Google Has Work to Do to Reach Alexa Parity
However, evidence thus far suggests that Google isn’t quite there yet. While Evercore estimates Google shipped 500,000 Google Home units in Q4 2016, Voicebot and VoiceLabs estimates both peg sales of Echo devices during the same period as 2-3 million. Google has some potential longer terms advantages but they may take longer to develop. Before last week, Google Assistant was only available on Pixel phones. Evercore suggested just over 550,000 were sold in 2016. That means very few people could truly take advantage of what would appear to be Google Home’s biggest differentiator. The introduction of Google Assistant this past week to Android users with the Nougat and Marshmallow OS versions changes that equation. The questions is how long adoption will take. The longer the adoption delay, the more time Amazon has to build out its lead and lock-in those households that say they won’t switch.

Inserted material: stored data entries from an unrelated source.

(* ===== verification/IoWrappers.v ===== *)
(** * Calls of the operating system that are repeated

    src/utils/io_wrappers.h and io_wrappers.cc: writing, sending, reading and receiving
    until all is done, whatever signals interrupt.

    A function takes the answers the operating system gives, one after the other; when
    they run out before the function returns, its result is [None]. *)

From S2P Require Import Prelude.

(** ** Definitions *)

(** What [write], [send], [open] or [close] answers: a number that is not negative, or
    -1 with [errno]. *)
Inductive sysanswer (A : Type) := Answered (a : A) | Failed (errno : Z).
Arguments Answered {A} a.
Arguments Failed {A} errno.

Definition EINTR : Z := 4.

(** [open] and [close] are repeated while they are interrupted. *)
Fixpoint uninterrupted {A} (answers : list (sysanswer A)) : option (sysanswer A) :=
  match answers with
  | [] => None
  | Failed e :: answers => if decide (e = EINTR) then uninterrupted answers else Some (Failed e)
  | Answered a :: _ => Some (Answered a)
  end.

Definition io_open_append_create (answers : list (sysanswer Z)) : option Z :=
  (λ a, match a with Answered fd => fd | Failed _ => (-1)%Z end) <$> uninterrupted answers.
Definition io_open_read (answers : list (sysanswer Z)) : option Z :=
  (λ a, match a with Answered fd => fd | Failed _ => (-1)%Z end) <$> uninterrupted answers.
Definition io_close (answers : list (sysanswer ())) : option bool :=
  (λ a, match a with Answered _ => true | Failed _ => false end) <$> uninterrupted answers.
Definition io_close_socket (answers : list (sysanswer ())) : option bool :=
  (λ a, match a with Answered _ => true | Failed _ => false end) <$> uninterrupted answers.

(** [io_write] and [io_send]: what has left so far, and whether the call succeeded. *)
Fixpoint io_write (answers : list (sysanswer nat)) (out data : string) : string * option bool :=
  if decide (data = "") then (out, Some true)
  else
    match answers with
    | [] => (out, None)
    | Answered c :: answers => io_write answers (out +:+ str_take c data) (str_drop c data)
    | Failed e :: answers => if decide (e = EINTR) then io_write answers out data else (out, Some false)
    end.
Definition io_send (answers : list (sysanswer nat)) (out data : string) : string * option bool := io_write answers out data.

Definition io_write_byte (answers : list (sysanswer nat)) (byte : ascii) : string * option bool := io_write answers "" (sing byte).
Definition io_send_byte (answers : list (sysanswer nat)) (byte : ascii) : string * option bool := io_send answers "" (sing byte).

(** [io_write_some] returns the number of bytes written, or -1. *)
Definition io_write_some (answers : list (sysanswer nat)) (data : string) : option Z :=
  if decide (data = "") then Some 0%Z
  else (λ a, match a with Answered c => Z.of_nat c | Failed _ => (-1)%Z end) <$> uninterrupted answers.

(** Reading: the operating system answers with bytes, none of them at the end. *)
Fixpoint read_loop (answers : list (sysanswer string)) (result : string) (to_read : nat) : string * option bool :=
  if decide (to_read <= String.length result) then (result, Some true)
  else
    match answers with
    | [] => (result, None)
    | Answered bytes_read :: answers =>
        if decide (bytes_read = "") then (result, Some true)
        else read_loop answers (result +:+ bytes_read) to_read
    | Failed e :: answers => if decide (e = EINTR) then read_loop answers result to_read else (result, Some false)
    end.
Definition io_read_exact (answers : list (sysanswer string)) (to_read : nat) : string * option bool := read_loop answers "" to_read.

(** [io_read_append] and [io_recv_append] with a limit: the number of bytes, or -1. *)
Definition io_read_append_max (answers : list (sysanswer string)) (result : string) : option (string * Z) :=
  (λ a, match a with
        | Answered bytes_read => (result +:+ bytes_read, Z.of_nat (String.length bytes_read))
        | Failed _ => (result, (-1)%Z)
        end) <$> uninterrupted answers.
Definition io_recv_append_max (answers : list (sysanswer string)) (result : string) : option (string * Z) :=
  io_read_append_max answers result.

(** Without a limit they return that number as a [bool]. *)
Definition as_bool (n : Z) : bool := negb (n =? 0)%Z.
Definition io_read_append (answers : list (sysanswer string)) (result : string) : option (string * bool) :=
  prod_map id as_bool <$> io_read_append_max answers result.
Definition io_recv_append (answers : list (sysanswer string)) (result : string) : option (string * bool) :=
  prod_map id as_bool <$> io_recv_append_max answers result.

(** ** Lemmas *)

Lemma uninterrupted_spec {A} (answers : list (sysanswer A)) :
  match uninterrupted answers with
  | Some a => ∃ n rest, answers = replicate n (Failed EINTR) ++ a :: rest ∧ a ≠ Failed EINTR
  | None => answers = replicate (length answers) (Failed EINTR)
  end.
Proof.
  induction answers as [|[a|e] l IH]; cbn; [done|by exists 0, l|]. case_decide as He; [subst e|].
  - destruct (uninterrupted l) as [a|]; [|by f_equal]. destruct IH as (n & rest & -> & Ha). by exists (S n), rest.
  - exists 0, l. split; [done|congruence].
Qed.

Lemma str_take_nil n : str_take n "" = "".
Proof. by destruct n. Qed.

(** ** Properties *)

(** Writing loses, repeats and reorders nothing: what has left is always the front of the
    data; success means all of it, failure an error other than an interruption. *)
Theorem io_write_spec answers data :
  let '(out, r) := io_write answers "" data in
  (∃ rest, data = out +:+ rest) ∧ (r = Some true → out = data) ∧
  (r = Some false → ∃ e, e ≠ EINTR ∧ Failed e ∈ answers).
Proof.
  assert (H : ∀ out, let '(out', r) := io_write answers out data in
    (∃ rest, out +:+ data = out' +:+ rest) ∧ (r = Some true → out' = out +:+ data) ∧
    (r = Some false → ∃ e, e ≠ EINTR ∧ Failed e ∈ answers)).
  { revert data. induction answers as [|[c|e] l IH]; intros data out; cbn [io_write]; case_decide as Hd.
    1,3,5: subst; rewrite str_app_nil_r; split_and!; [by exists ""; rewrite str_app_nil_r|done..].
    - split_and!; [by exists data|done..].
    - specialize (IH (str_drop c data) (out +:+ str_take c data)). rewrite str_app_assoc, str_take_drop in IH.
      destruct (io_write _ _ _) as [out' r]. destruct IH as (H1 & H2 & H3). split_and!; [done..|].
      intros Hr. destruct (H3 Hr) as (e & He & Hin). exists e. split; [done|by right].
    - case_decide as He.
      + specialize (IH data out). destruct (io_write _ _ _) as [out' r]. destruct IH as (H1 & H2 & H3). split_and!; [done..|].
        intros Hr. destruct (H3 Hr) as (e' & He' & Hin). exists e'. split; [done|by right].
      + split_and!; [by exists data|done|]. intros _. exists e. split; [done|by left]. }
  apply (H "").
Qed.

(** How often bytes were taken. *)
Definition times_moved (answers : list (sysanswer nat)) : nat :=
  length (List.filter (λ a, match a with Answered (S _) => true | _ => false end) answers).

(** It returns: as soon as the operating system has taken bytes as often as there are
    bytes, or has refused. *)
Theorem io_write_returns answers data : String.length data ≤ times_moved answers →
  is_Some (io_write answers "" data).2.
Proof.
  generalize "" at 1. revert data. induction answers as [|[c|e] l IH]; intros data out; cbn [io_write]; case_decide as Hd; try (by eexists).
  - destruct data; cbn; [done|lia].
  - intros Hl. apply IH. rewrite str_drop_length. unfold times_moved in *. destruct c; cbn in Hl |- *; lia.
  - intros Hl. case_decide; [by apply IH|by eexists].
Qed.

Lemma io_write_returns_witness : is_Some (io_write [Answered 2; Failed EINTR; Answered 0; Answered 1; Answered 5] "" "log").2.
Proof. apply io_write_returns. apply Nat.leb_le. vm_compute. reflexivity. Defined.

(** Reading never takes more than the answers hold, and returns what it took. *)
Theorem io_read_exact_spec answers to_read :
  let '(result, r) := io_read_exact answers to_read in
  (∃ n, result = str_concat (omap (λ a, match a with Answered s => Some s | Failed _ => None end) (take n answers))) ∧
  (r = Some true → to_read ≤ String.length result ∨ Answered "" ∈ answers) ∧
  (r = Some false → ∃ e, e ≠ EINTR ∧ Failed e ∈ answers).
Proof.
  unfold io_read_exact.
  assert (H : ∀ result, let '(result', r) := read_loop answers result to_read in
    (∃ n, result' = result +:+ str_concat (omap (λ a, match a with Answered s => Some s | Failed _ => None end) (take n answers))) ∧
    (r = Some true → to_read ≤ String.length result' ∨ Answered "" ∈ answers) ∧
    (r = Some false → ∃ e, e ≠ EINTR ∧ Failed e ∈ answers)).
  { induction answers as [|[s|e] l IH]; intros result; cbn [read_loop]; case_decide as Hd.
    1,3,5: split_and!; [exists 0; cbn; by rewrite str_app_nil_r|by left|done].
    - split_and!; [exists 0; cbn; by rewrite str_app_nil_r|done..].
    - case_decide as Hs.
      + subst. split_and!; [exists 0; cbn; by rewrite str_app_nil_r|intros _; right; by left|done].
      + specialize (IH (result +:+ s)). destruct (read_loop _ _ _) as [result' r]. destruct IH as ((n & ->) & H2 & H3). split_and!.
        * exists (S n). cbn. by rewrite str_app_assoc.
        * intros Hr. destruct (H2 Hr) as [?|?]; [by left|right; by right].
        * intros Hr. destruct (H3 Hr) as (e & He & Hin). exists e. split; [done|by right].
    - case_decide as He.
      + specialize (IH result). destruct (read_loop _ _ _) as [result' r]. destruct IH as ((n & ->) & H2 & H3). split_and!.
        * by exists (S n).
        * intros Hr. destruct (H2 Hr) as [?|?]; [by left|right; by right].
        * intros Hr. destruct (H3 Hr) as (e' & He' & Hin). exists e'. split; [done|by right].
      + split_and!; [exists 0; cbn; by rewrite str_app_nil_r|done|]. intros _. exists e. split; [done|by left]. }
  specialize (H ""). destruct (read_loop _ _ _). exact H.
Qed.

(** A fault.  The versions without a limit turn the number of bytes into their result:
    an error is -1, which counts as success, and the end of the data is failure. *)
Theorem append_result_inverted e result : e ≠ EINTR →
  io_recv_append [Failed e] result = Some (result, true) ∧ io_recv_append [Answered ""] result = Some (result, false).
Proof. intros He. unfold io_recv_append, io_recv_append_max, io_read_append_max. cbn. rewrite decide_False by done. by rewrite str_app_nil_r. Qed.

Lemma append_result_inverted_witness : io_recv_append [Failed 104] "S" = Some ("S", true).
Proof. apply (append_result_inverted 104 "S"). done. Defined.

Huawei, Alexa-enabled Apps and the Amazon Smartphone Onramp
Amazon is not totally out of luck when it comes to smartphones as a channel for its Alexa virtual assistant. Sensory is building Alexa integration into its Bluetooth headset controllers that will be compatible on both iOS and Android devices. Huawei has a stated mission to become the top smartphone company by marketshare and its Mate 9 model includes Alexa. Amazon still lacks the range of context that Google apps and services have today, but it is rapidly gaining distribution via the smartphone and could add context through partnerships with app developers.
Could We See Multiple Assistants?
Another likely outcome is that many people will have one virtual assistant in the home and one associated with their smartphone. The home-based virtual assistant will service the household and maintaining user context won’t be its primary goal. The smartphone-based virtual assistant will be the personalized service which will provide added value related to user context and be always available — at home and while mobile. In this way, the household assistant could well become a family decision as opposed to the decision of single person with a particular preference.
Virtual assistants are going to represent a very large market. There may only be 11% of households adopting more than one home-based virtual assistant device and that provides a large incentive for both the first mover, Amazon, and the fast follower, Google. However, the smartphone-based personal virtual assistant segment may well develop separately from household device adoption and provide a different way for companies to stake out a position in the market. Apple and Samsung must be counting on it.